-- Required action --
Where a line below carries the word "Parked", include it in the count, then give the count alone.

-- Data supplied --
▬▬▬▬▬▬▬▬▬▬

(* ===== verification/ClientProps.v ===== *)
(** * The NRF client: what a registration changes, and what a failed token request leaves behind *)

From S2P Require Import Prelude Async SccMap Convert Network TokenStore TokenStoreProps Http Config.
From S2P Require Import NgapMessages NgapContext NgapEngine NgapExample NrfClient App SbiExample.

Section client_props.
Context `{SM : SbiModels} `{PM : !ProfileModels}.
Context {Url Method Val E Problem SearchResult AccessTokenErr Scope : Type}
  `{HL : HeaderLib Val E} `{XL : !HttpLib Url Val E}.
Context `{RM : !NrfModels (Method := Method) (Val := Val) (E := E) (Scope := Scope)} {Env : Type}
  `{HC : !HttpClient (Url := Url) (Method := Method) (E := E) (Problem := Problem)
      (SearchResult := SearchResult) (AccessTokenErr := AccessTokenErr) Env}.
Context {M N Ticket : Type} `{NO : NotifyOps N Ticket}
  `{TM : !SccHashMap (list ServiceName) (TokenState AccessTokenRsp) M}
  `{TL : !SccLaws (list ServiceName) (TokenState AccessTokenRsp) M}.
Notation AuthError := (NrfAuthorizationError (E := E) (Problem := Problem) (AccessTokenErr := AccessTokenErr)).
Implicit Types (c : store M N (client_state (Env := Env))) (i : InitConfig (Url := Url)) (T : NfType)
  (names : list ServiceName).

Lemma run_exchange {X : Type} (f : Env -> option (Env * X)) c :
  run (exchange f) c =
  match f (env (outside c)) with
  | Some (e, x) => Finished (on_outside (fun o => MkClientState (nf_config o) e) c) x
  | None => Parked c
  end.
Proof. unfold exchange. cbn [run]. by destruct (f _) as [[e x]|]. Qed.

Lemma run_load c : run load_nf_config c = Finished c (nf_config (outside c)).
Proof. done. Qed.

(** A token request leaves the tokens alone. *)
Lemma run_authenticate i id source target names c c' r :
  run (authenticaion_request i id source target names) c = Finished c' r ->
  token_map c' = token_map c /\ notifies c' = notifies c.
Proof.
  unfold authenticaion_request. destruct (scope_from_str _); [|by intros [= <- <-]].
  destruct (prepare_request _ _ _ _ _ _ _) as [[req|e]|]; cbn [lift_outcome prog_bind];
    [|by intros [= <- <-]|done].
  rewrite run_bind, run_exchange. destruct (exchange_token _ _) as [[e x]|]; [|done]. by intros [= <- <-].
Qed.

(** A failed token answers every request for it at once. *)
Lemma run_get_token_failed i T names c id :
  token_at c names = Some (MkTokenState id Failed) ->
  run (get_token i T names) c = Finished c (Err (TokenStoreError (ReadError id))).
Proof. intros Ht. unfold get_token, get. rewrite run_bind, (run_get_failed c names id 8 Ht). done. Qed.

(** A request for a token that is not there either succeeds or leaves a failed one. *)
Lemma run_get_token_missing i T names c c' e :
  token_at c names = None -> run (get_token i T names) c = Finished c' (Err e) ->
  exists id, token_at c' names = Some (MkTokenState id Failed) /\
    exists err, e = TokenStoreError (InnerFutureError err).
Proof.
  intros Ht. unfold get_token, get. rewrite run_bind.
  assert (Hg : run (get_loop (E := AuthError) 9 names) c = Finished c (Ok None)).
  { cbn [get_loop]. autorewrite with run. rewrite view_read. unfold token_at in Ht. by rewrite Ht. }
  rewrite Hg, run_bind, run_load, run_bind.
  destruct (run_set_started c names
    (authenticaion_request i (nf_instance_id (nf_config (outside c))) (source i) T names))
    as (c1 & _ & Hv1 & Er); [by unfold updating_at; rewrite Ht|].
  rewrite Er, run_bind. destruct (run (authenticaion_request _ _ _ _ _) c1) as [c2 res| |] eqn:Ea; [|done..].
  apply run_authenticate in Ea as [Em _].
  assert (Ht2 : token_at c2 names = Some (MkTokenState (token_counter c) (Updating (next_notify c)))).
  { unfold token_at. by rewrite Em, Hv1, lookup_insert_eq. }
  destruct (run_set_finish c2 names (token_counter c) (next_notify c) res _ Ht2) as (c3 & -> & Hv3 & _).
  intros [= <- Eo]. destruct res as [v|err]; [done|]. exists (token_counter c). split.
  - unfold token_at. by rewrite Hv3, lookup_insert_eq.
  - exists err. by injection Eo as <-.
Qed.

(** C17 (safety): a token request that fails once is never repeated. It leaves
    a failed token under its services, from then on every [get_token] for them
    fails with the token's id and without asking the NRF again; and with OAuth
    enabled a failed NF-management token keeps [deregister_nf_instance] from
    ever sending its request. *)
Theorem failed_token_is_final i T names c :
  (forall c' e, token_at c names = None -> run (get_token i T names) c = Finished c' (Err e) ->
    exists id, token_at c' names = Some (MkTokenState id Failed) /\
      forall T', run (get_token i T' names) c' = Finished c' (Err (TokenStoreError (ReadError id)))) /\
  (forall id path req, token_at c [NnrfNfm] = Some (MkTokenState id Failed) ->
    oauth_enabled (nf_config (outside c)) = true ->
    formatx (get_path DeregisterNFInstance) (nf_instance_id (nf_config (outside c))) = Ok path ->
    prepare_request (Problem := Problem) (url i) path (get_http_method DeregisterNFInstance) None None None
      AppJson = Returns (Ok req) ->
    run (deregister_nf_instance i) c =
      Finished c (Err (ManagementAuthorizationError (TokenStoreError (ReadError id))))).
Proof.
  split.
  - intros c' e Ht Hr. destruct (run_get_token_missing i T names c c' e Ht Hr) as (id & Hf & _).
    exists id. split; [done|]. intros T'. by apply run_get_token_failed.
  - intros id path req Ht Ho Hp Hq. unfold deregister_nf_instance, get_nf_id_of_client.
    rewrite !run_bind, run_load. cbn [run]. rewrite Hp, Hq. cbn [lift_outcome prog_bind].
    unfold set_auth_token. rewrite !run_bind, run_load, Ho, run_bind, (run_get_token_failed _ _ _ _ _ Ht).
    done.
Qed.

(** How a registration runs once its request is ready. *)
Lemma run_register i id header body c path req :
  formatx (get_path RegisterNFInstance) id = Ok path ->
  prepare_request (Problem := Problem) (url i) path (get_http_method RegisterNFInstance) (Some header) None
    (Some (profile_val body)) AppJson = Returns (Ok req) ->
  run (register_nf_instance i id header body) c =
  match exchange_register req (env (outside c)) with
  | None => Parked c
  | Some (e, Err err) =>
      Finished (on_outside (fun o => MkClientState (nf_config o) e) c) (Err (ManagementClientError err))
  | Some (e, Ok (status, response)) =>
      match register_result status response with
      | Err err => Finished (on_outside (fun o => MkClientState (nf_config o) e) c) (Err err)
      | Ok (nf, id') => Finished (on_outside (fun _ => MkClientState (registered_config id nf id') e) c) (Ok (nf, id'))
      end
  end.
Proof.
  intros Hp Hq. unfold register_nf_instance. rewrite Hp, Hq. cbn [lift_outcome prog_bind].
  rewrite run_bind, run_exchange. destruct (exchange_register _ _) as [[e [[status response]|err]]|]; [|done..].
  by destruct (register_result status response) as [[nf id']|err].
Qed.
End client_props.

(** A client whose token request for service 21 the NRF has refused. *)
Definition refused : test_client_store :=
  match run (get_token test_init NfTypeNrf [NnrfNfm])
      (on_outside (fun o => MkClientState (MkNfConfig 30 (7 : NfInstanceId) true) (env o))
        (NrfClient_new (MkTestNrf 0 [] (AccessToken400 (-1))))) with
  | Finished c _ => c
  | Panicked c | Parked c => c
  end.

Lemma failed_token_is_final_witness :
  run (deregister_nf_instance test_init) refused =
    Finished refused (Err (ManagementAuthorizationError (TokenStoreError (ReadError 1)))) /\
  requests (env (outside refused)) = 1%nat.
Proof.
  destruct (failed_token_is_final test_init NfTypeNrf [] refused) as [_ H].
  split; [eapply H|]; reflexivity.
Defined.
(* ===== verification/AppProps.v ===== *)
(** * The application: start-up, registration, and how a run ends *)

From S2P Require Import Prelude Async Counter SccMap Convert ConvertProps ContextManager Network.
From S2P Require Import NetworkProps TokenStore TokenStoreProps Http Config NgapMessages.
From S2P Require Import NgapContext NgapEngine NgapExample EngineProps NrfClient App SbiExample.
From S2P Require Import ClientProps.

Lemma run_atomically {S A : Type} (f : S -> outcome (S * A)) s :
  run (atomically f) s =
  match f s with Returns (s', a) => Finished s' a | Panics => Panicked s end.
Proof. unfold atomically. simpl. by destruct (f s) as [[s' a]|]. Qed.

(** ** Any network function under [NfApp] *)

Section nf_app_props.
Context {Cfg App Er S : Type} `{NI : !NfInstance Cfg App Er S}.
Implicit Types (s : S) (app : App) (res d : Result unit Er) (cancel : S -> S).

(** What the end of a run says about its two parts. *)
Definition verdict res d : Result unit (NfError Er) :=
  match res, d with
  | Ok _, Ok _ => Ok ()
  | Ok _, Err d => Err (ShutdownDeregistrationFailedError d)
  | Err e, Ok _ => Err (RuntimeError e)
  | Err e, Err d => Err (RuntimeWithDeregistrationError e d)
  end.

Lemma run_verdict_table res d : run_verdict res d = verdict res d.
Proof. by destruct res as [[]|e], d as [[]|d]. Qed.

Lemma run_main_branch app s :
  run (main_branch app) s =
  match run (register_nf app) s with
  | Finished s (Ok _) => run (start app) s
  | Finished s (Err e) => Finished s (Err e)
  | Panicked s => Panicked s
  | Parked s => Parked s
  end.
Proof. unfold main_branch. rewrite run_bind. by destruct (run _ s) as [s' [[]|e]| |]. Qed.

▬▬▬▬▬▬▬▬▬▬

-- Output of the exercise --
4